Last Wednesday and Thursday were epic. I don’t even really remember them. Something to do with a two-hour trip to Ho-Ho’s, lunch at Whole Foods, class at Gymboree, packing, cleaning (sort of), picking up the car and some other stuff. You know what else I didn’t remember? Ellis’ food.

Yes. After packing up every item in the house and stuffing it all into our recently repaired RAV-4, we drove out to St. Charles (an hour away) and unpacked the car. Twenty-five outfits? Yep. Ten hats? Of course. A bag of blocks? Why not? But no food. NO FOOD. What kind of mother am I? I remember a blog post I read a while back written by my cousin. Well, really it’s my cousin’s wife but I call her my cousin because I feel like we are related. Anyway, she wrote about how whenever she felt like she had a handle on this motherhood thing, she would go and do something crazy that would take her down a few notches. Forgetting your baby’s food has to rank pretty high on the scale of screwing up. So after calling Lady Jayne and NVS and enduring a bit of ridicule, I gathered some info on formula and crossed my fingers. Evidently this is something they expect us to do and don’t know why I am surprised. Touche, NVS, touche.

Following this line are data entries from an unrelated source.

(** * Text prediction notebook (223-text-prediction): decoding loop,
      numeric transforms and conversation wrapper

    Shallow embedding of the Python cells of
    [notebooks/223-text-prediction/223-text-prediction.ipynb]:
    [process_logits], [get_top_k_logits], [generate_sequence], [converse]
    and the [Conversation] class.

    Conventions of the embedding.
    - Every numpy array of the notebook carries a leading batch dimension
      of size one ([tokenize] returns arrays of shape (1, L), [converse]
      rebuilds that shape with [np.expand_dims (_, axis=0)], and the
      concatenation with [[next_tokens]] only type-checks for one row).
      A (1, L) array is represented by its single row, a (1, L, V) tensor
      by its list of L rows.
    - A score is an IEEE float that is not a NaN: minus infinity, a finite
      value (a rational number) or plus infinity, which the negation in
      [-np.sort(-scores)] produces from minus infinity.
    - Python exceptions are values of [exn]; a function that can raise
      returns a [res].
    - [softmax] works on whatever floats it is given; it is embedded on
      rows of [float64], numpy's default, which are Rocq's primitive
      floats (IEEE 754 binary64 with one NaN).  [np.exp] and the order in
      which [ndarray.sum] adds the entries are numpy's own and are
      parameters of it.
    - The decoding loop takes its [softmax] and [np.random.choice] as
      parameters: its scores are the numbers above, not floats. *)

From Stdlib Require Import Ascii String QArith Qcanon Qpower Qabs Floats Lqa.
From stdpp Require Import base tactics option list numbers sorting.

Local Open Scope Z_scope.

(** ** Python exceptions and fallible results *)

Inductive exn : Type :=
  | ValueError
  | IndexError
  | RuntimeError.

Inductive res (A : Type) : Type :=
  | Ok (a : A)
  | Err (e : exn).
Arguments Ok {A} a.
Arguments Err {A} e.

#[global] Instance res_ret : MRet res := fun A a => Ok a.
#[global] Instance res_bind : MBind res := fun A B f r =>
  match r with
  | Ok a => f a
  | Err e => Err e
  end.

(** Python subscript [l[i]] on a sequence of length [n]: a negative index
    counts from the end, anything outside [-n, n) raises [IndexError]. *)
Definition py_index (n : nat) (i : Z) : res nat :=
  if decide (0 ≤ i < Z.of_nat n) then Ok (Z.to_nat i)
  else if decide (- Z.of_nat n ≤ i < 0) then Ok (Z.to_nat (Z.of_nat n + i))
  else Err IndexError.

Definition py_getitem {A} (l : list A) (i : Z) : res A :=
  j ← py_index (length l) i;
  match l !! j with
  | Some x => Ok x
  | None => Err IndexError
  end.

(** ** Scores *)

Inductive score : Type :=
  | NInf
  | Fin (q : Qc)
  | PInf.

#[global] Instance score_eq_dec : EqDecision score.
Proof. solve_decision. Defined.

(** Unary minus of numpy. *)
Definition score_opp (s : score) : score :=
  match s with
  | NInf => PInf
  | Fin q => Fin (- q)%Qc
  | PInf => NInf
  end.

(** [a <= b] and [a < b] on floats without NaN. *)
Definition score_le (a b : score) : Prop :=
  match a, b with
  | NInf, _ => True
  | _, PInf => True
  | Fin x, Fin y => (x ≤ y)%Qc
  | _, _ => False
  end.

Definition score_lt (a b : score) : Prop :=
  match a, b with
  | PInf, _ => False
  | _, NInf => False
  | Fin x, Fin y => (x < y)%Qc
  | _, _ => True
  end.

#[global] Instance score_le_dec : RelDecision score_le.
Proof. intros [|x|] [|y|]; simpl; apply _. Defined.

#[global] Instance score_lt_dec : RelDecision score_lt.
Proof. intros [|x|] [|y|]; simpl; apply _. Defined.

(** [np.sort]: the ascending rearrangement of the row. *)
Definition np_sort (l : list score) : list score := merge_sort score_le l.

Definition score_min (a b : score) : score :=
  if decide (score_le a b) then a else b.

(** [np.min] of a one-dimensional array; the reduction of a zero-size
    array raises [ValueError]. *)
Definition np_min (l : list score) : res score :=
  match l with
  | [] => Err ValueError
  | x :: l' => Ok (foldl score_min x l')
  end.

(** [np.ma.array(data, mask=mask, fill_value=fill).filled()]. *)
Definition ma_filled (data : list score) (mask : list bool) (fill : score)
    : list score :=
  zip_with (fun s (m : bool) => if m then fill else s) data mask.

(** ** Numeric transforms *)

(** [process_logits] writes into the array it is given and returns it.
    The decoding loop calls it with the default [min_length = 0], for
    which nothing is written. *)
Definition process_logits (cur_length : Z) (scores : list score)
    (eos_token_id : Z) (min_length : Z) : res (list score) :=
  if decide (cur_length < min_length) then
    j ← py_index (length scores) eos_token_id;
    Ok (<[j := score_opp PInf]> scores)
  else Ok scores.

Definition get_top_k_logits (scores : list score) (top_k : Z)
    : res (list score) :=
  let filter_value := score_opp PInf in
  let top_k := Z.min (Z.max top_k 1) (Z.of_nat (length scores)) in
  let top_k_scores :=
    score_opp <$> take (Z.to_nat top_k) (np_sort (score_opp <$> scores)) in
  threshold ← np_min top_k_scores;
  let indices_to_remove :=
    (fun s => bool_decide (score_lt s threshold)) <$> scores in
  Ok (ma_filled scores indices_to_remove filter_value).

(** ** softmax

    The maximum of the row is subtracted before the exponential, and the
    exponentials are divided by their sum. *)

(** [np.maximum] on two floats, as numpy's reduction has it
    ([io1 >= in2 || isnan(io1) ? io1 : in2]): a NaN wins. *)
Definition np_maximum (a b : float) : float :=
  if (b <=? a)%float || is_nan a then a else b.

(** [np.max(x, axis=-1, keepdims=True)] on the row; a row of size zero has
    no maximum. *)
Definition np_max (x : list float) : res float :=
  match x with
  | [] => Err ValueError
  | a :: l => Ok (foldl np_maximum a l)
  end.

Section softmax.
(** [np.exp] on one float. *)
Variable np_exp : float → float.
(** [ndarray.sum(axis=-1, keepdims=True)] on the row. *)
Variable np_sum : list float → float.

Definition softmax (x : list float) : res (list float) :=
  m ← np_max x;
  let e_x := (fun v => np_exp (v - m)%float) <$> x in
  let summation := np_sum e_x in
  Ok ((fun e => (e / summation)%float) <$> e_x).
End softmax.

(** ** Effects of the decoding loop

    The loop calls the compiled model, draws from numpy's process-wide
    random source and may run forever.  The world holds the uniform draws
    still to come and the record of the calls made to the model; a
    computation maps a world to an outcome and the world it leaves. *)

Record world (U : Type) : Type := World {
  rng : nat → U;
  port_calls : list (list Z * list Z)
}.
Arguments World {U} rng port_calls.
Arguments rng {U} w n.
Arguments port_calls {U} w.

Inductive outcome (A : Type) : Type :=
  | Ret (a : A)
  | Raise (e : exn)
  | OutOfFuel.
Arguments Ret {A} a.
Arguments Raise {A} e.
Arguments OutOfFuel {A}.

Definition M (U A : Type) : Type := world U → outcome A * world U.

#[global] Instance M_ret {U} : MRet (M U) := fun A a w => (Ret a, w).
#[global] Instance M_bind {U} : MBind (M U) := fun A B f m w =>
  match m w with
  | (Ret a, w') => f a w'
  | (Raise e, w') => (Raise e, w')
  | (OutOfFuel, w') => (OutOfFuel, w')
  end.

Definition lift {U A} (r : res A) : M U A := fun w =>
  match r with
  | Ok a => (Ret a, w)
  | Err e => (Raise e, w)
  end.

Definition out_of_fuel {U A} : M U A := fun w => (OutOfFuel, w).

(** One uniform draw of the random source. *)
Definition draw {U} : M U U := fun w =>
  (Ret (rng w 0%nat), World (fun n => rng w (S n)) (port_calls w)).

Definition tensor : Type := list (list score).

(** ** The decoding loop *)

Section decoding.
Context {prob U : Type}.

(** [compiled_model({"input_ids": _, "attention_mask": _})[output_key]]:
    the logits, one row of vocabulary scores per sequence position. *)
Variable compiled_model : list Z → list Z → res tensor.
(** [softmax] of the notebook on the scores of the loop (it is embedded
    on floats above; see the header). *)
Variable softmax : list score → list prob.
(** [np.random.choice(a, 1, p=p)]: the arguments are validated first,
    then one uniform draw selects the index. *)
Variable random_choice : nat → list prob → res (U → Z).

Definition call_model (input_ids attention_mask : list Z) : M U tensor :=
  fun w =>
    let w' := World (rng w) (port_calls w ++ [(input_ids, attention_mask)]) in
    match compiled_model input_ids attention_mask with
    | Ok t => (Ret t, w')
    | Err e => (Raise e, w')
    end.

(** The body of the [while True] loop up to the sampled token. *)
Definition sample_next (input_ids attention_mask : list Z)
    (max_sequence_length eos_token_id : Z) (dynamic_shapes : bool) : M U Z :=
  let cur_input_len := Z.of_nat (length input_ids) in
  let model_inputs :=
    if negb dynamic_shapes then
      let pad_len := max_sequence_length - cur_input_len in
      (input_ids ++ replicate (Z.to_nat pad_len) eos_token_id,
       attention_mask ++ replicate (Z.to_nat pad_len) 0)
    else (input_ids, attention_mask) in
  outputs ← call_model model_inputs.1 model_inputs.2;
  next_token_logits ← lift (py_getitem outputs (cur_input_len - 1));
  next_token_scores ←
    lift (process_logits cur_input_len next_token_logits eos_token_id 0);
  let top_k := 20 in
  next_token_scores ← lift (get_top_k_logits next_token_scores top_k);
  let probs := softmax next_token_scores in
  pick ← lift (random_choice (length probs) probs);
  u ← draw;
  mret (pick u).

(** [generate_sequence]; [fuel] bounds the number of iterations. *)
Fixpoint generate_sequence (fuel : nat) (input_ids attention_mask : list Z)
    (max_sequence_length eos_token_id : Z) (dynamic_shapes : bool)
    : M U (list Z) :=
  match fuel with
  | O => out_of_fuel
  | S fuel' =>
    let cur_input_len := Z.of_nat (length input_ids) in
    next_token ← sample_next input_ids attention_mask
                   max_sequence_length eos_token_id dynamic_shapes;
    if bool_decide (cur_input_len = max_sequence_length)
       || bool_decide (next_token = eos_token_id)
    then mret input_ids
    else generate_sequence fuel' (input_ids ++ [next_token])
           (attention_mask ++ [1])
           max_sequence_length eos_token_id dynamic_shapes
  end.
End decoding.

(** ** Text *)

Definition text : Type := list ascii.

#[global] Instance ascii_eq_dec : EqDecision ascii := ascii_dec.

(** [s.startswith(sep)]. *)
Fixpoint starts_with (sep s : text) : bool :=
  match sep, s with
  | [], _ => true
  | _ :: _, [] => false
  | a :: sep', c :: s' => bool_decide (a = c) && starts_with sep' s'
  end.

Friday morning I smelled Ellis’ head one last time and headed out to O’Hare. I have a random tid bit with regard to the O’Hare bathrooms. For those of you who don’t know, the bathroom toilet seats boast a plastic toilet seat cover that changes every time you wave your hand past the sensor thing. Up until this weekend, I was 99% sure that it was a bunch of BS and that cover just goes round and round in a circle but you think it’s super hygienic because there are sensors and movement involved. So this time I decided to test my theory and ripped the plastic. I then realized that I could very well break the mechanism by doing such a thing, but it was too late. I am happy to report that the tear did not show up again so we are good to go to the loo at O’Hare without fear of trading germs with the dirty French lady that arrived an hour ago.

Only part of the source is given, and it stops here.